In the American continent, Presse Africaine on satellite broadcasts its programs in 25 countries, including Argentina, Bahamas, Bolivia, Brazil, Canada, Chile, Colombia, Costa Rica, Czech Republic, Dominican, Cuba, Ecuador, United States, Guatemala, Guyana, Haiti, Honduras, Hong Kong, Jamaica, Mexico, Panama, Paraguay, Peru, Uruguay and Venezuela.

== Broadcast service in Asia ==
While seeking to introduce more prospects through the rest of the world, Presse Africaine currently broadcasts in 44 Asian countries for its television broadcasts.
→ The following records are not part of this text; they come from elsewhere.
(** * Sign-in lockout detection and the fingerprint gate

    A shallow embedding of [SecurityDetector] (src/functions/login/
    SecurityDetector.ts) and of the fingerprint gate of
    [Browser.createBrowser] (src/browser/Browser.ts).

    JavaScript strings that carry page text are sequences of UTF-16 code
    units ([jstring]); identifiers, selectors, labels and log messages of
    the program itself are ASCII and kept as [string].  Asynchronous calls
    into collaborators (the page, the notification helper, the bot) are
    oracles that either resolve or reject; the calls made are recorded, in
    order, in a history. *)

From Stdlib Require Import List String Ascii NArith Bool Arith Lia.
Import ListNotations.
Local Open Scope string_scope.
Local Open Scope list_scope.

Set Implicit Arguments.

(* ------------------------------------------------------------------ *)
(** ** JavaScript strings                                               *)
(* ------------------------------------------------------------------ *)

(** A string value: its UTF-16 code units. *)
Definition jstring := list N.

(** An ASCII literal of the program as a string value. *)
Definition js (s : string) : jstring := map N_of_ascii (list_ascii_of_string s).

(** WhiteSpace and LineTerminator code units, as [String.prototype.trim]
    strips them. *)
Definition is_js_whitespace (c : N) : bool :=
  ((9 <=? c) && (c <=? 13) || (c =? 32) || (c =? 160) || (c =? 5760)
   || (8192 <=? c) && (c <=? 8202) || (c =? 8232) || (c =? 8233)
   || (c =? 8239) || (c =? 8287) || (c =? 12288) || (c =? 65279))%N.

Fixpoint trimStart (s : jstring) : jstring :=
  match s with
  | c :: s' => if is_js_whitespace c then trimStart s' else s
  | [] => []
  end.

Definition trim (s : jstring) : jstring := rev (trimStart (rev (trimStart s))).

(** Lower-casing of the ASCII range. *)
Definition ascii_lower (c : N) : N :=
  if ((65 <=? c) && (c <=? 90))%N then (c + 32)%N else c.

Definition is_ascii (c : N) : bool := (c <? 128)%N.

(** [String.prototype.toLowerCase] belongs to the engine.  Outside the
    ASCII range it follows the Unicode tables (and may change the length of
    the string), so it is an interface here; on ASCII text it is
    [ascii_lower] on every unit. *)
Class JsEngine := {
  toLowerCase : jstring -> jstring;
  toLowerCase_ascii :
    forall s, forallb is_ascii s = true -> toLowerCase s = map ascii_lower s
}.

(** The engine restricted to what the ASCII range determines; used to run
    the model on concrete pages. *)
#[export, refine] Instance ascii_engine : JsEngine := {| toLowerCase := map ascii_lower |}.
Proof. reflexivity. Defined.

(* ------------------------------------------------------------------ *)
(** ** Regular expressions of the pattern table                         *)
(* ------------------------------------------------------------------ *)

(** Canonicalize of a non-unicode, ignore-case RegExp on the ASCII range:
    upper-casing.  A unit outside the ASCII range never canonicalizes into
    it, and the only non-ASCII unit of the table (U+2019) has no case, so
    comparing canonical forms of a pattern unit and a text unit is
    [ci_eq]. *)
Definition canonicalize (c : N) : N :=
  if ((97 <=? c) && (c <=? 122))%N then (c - 32)%N else c.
In Afghanistan, Saudi Arabia, Armenia, Azerbaijan, Bangladesh, Brunei, Burma, Cambodia, China, North Korea, South Korea, United Arab Emirates, Georgia, India, Indonesia, Iran, Iraq, Israel, Japan, Jordan, Kazakhstan, Kyrgyzstan, Kuwait, Laos, Lebanon, Malaysia, Maldives, Mongolia, Nepal, Oman, Palestine, Pakistan, Philippines, Qatar, Singapore, Sri Lanka, Syria, Tajikistan, Thailand, Turkmenistan, Turkey, Vietnam and Yemen.

== Broadcast service in Europe ==
For Europe, it is growing as it would amount to some 34 countries in 2016 against 8 in 2015, with nearly 10,000 viewers in Albania, Austria, Belarus, Belgium, Bosnia Herzegovina, Bulgaria, Croatia, Cyprus, Denmark, Estonia, Finland, France, Greece, Hungary, Iceland, Ireland, Italy, Latvia, Lithuania, Luxembourg, Macedonia, Malta, Moldova, Montenegro, Norway, Netherlands, Poland, Portugal, Romania, United Kingdom, Russia, Serbia, Slovakia, Slovenia, Sweden, Switzerland, Czech Republic and Ukraine.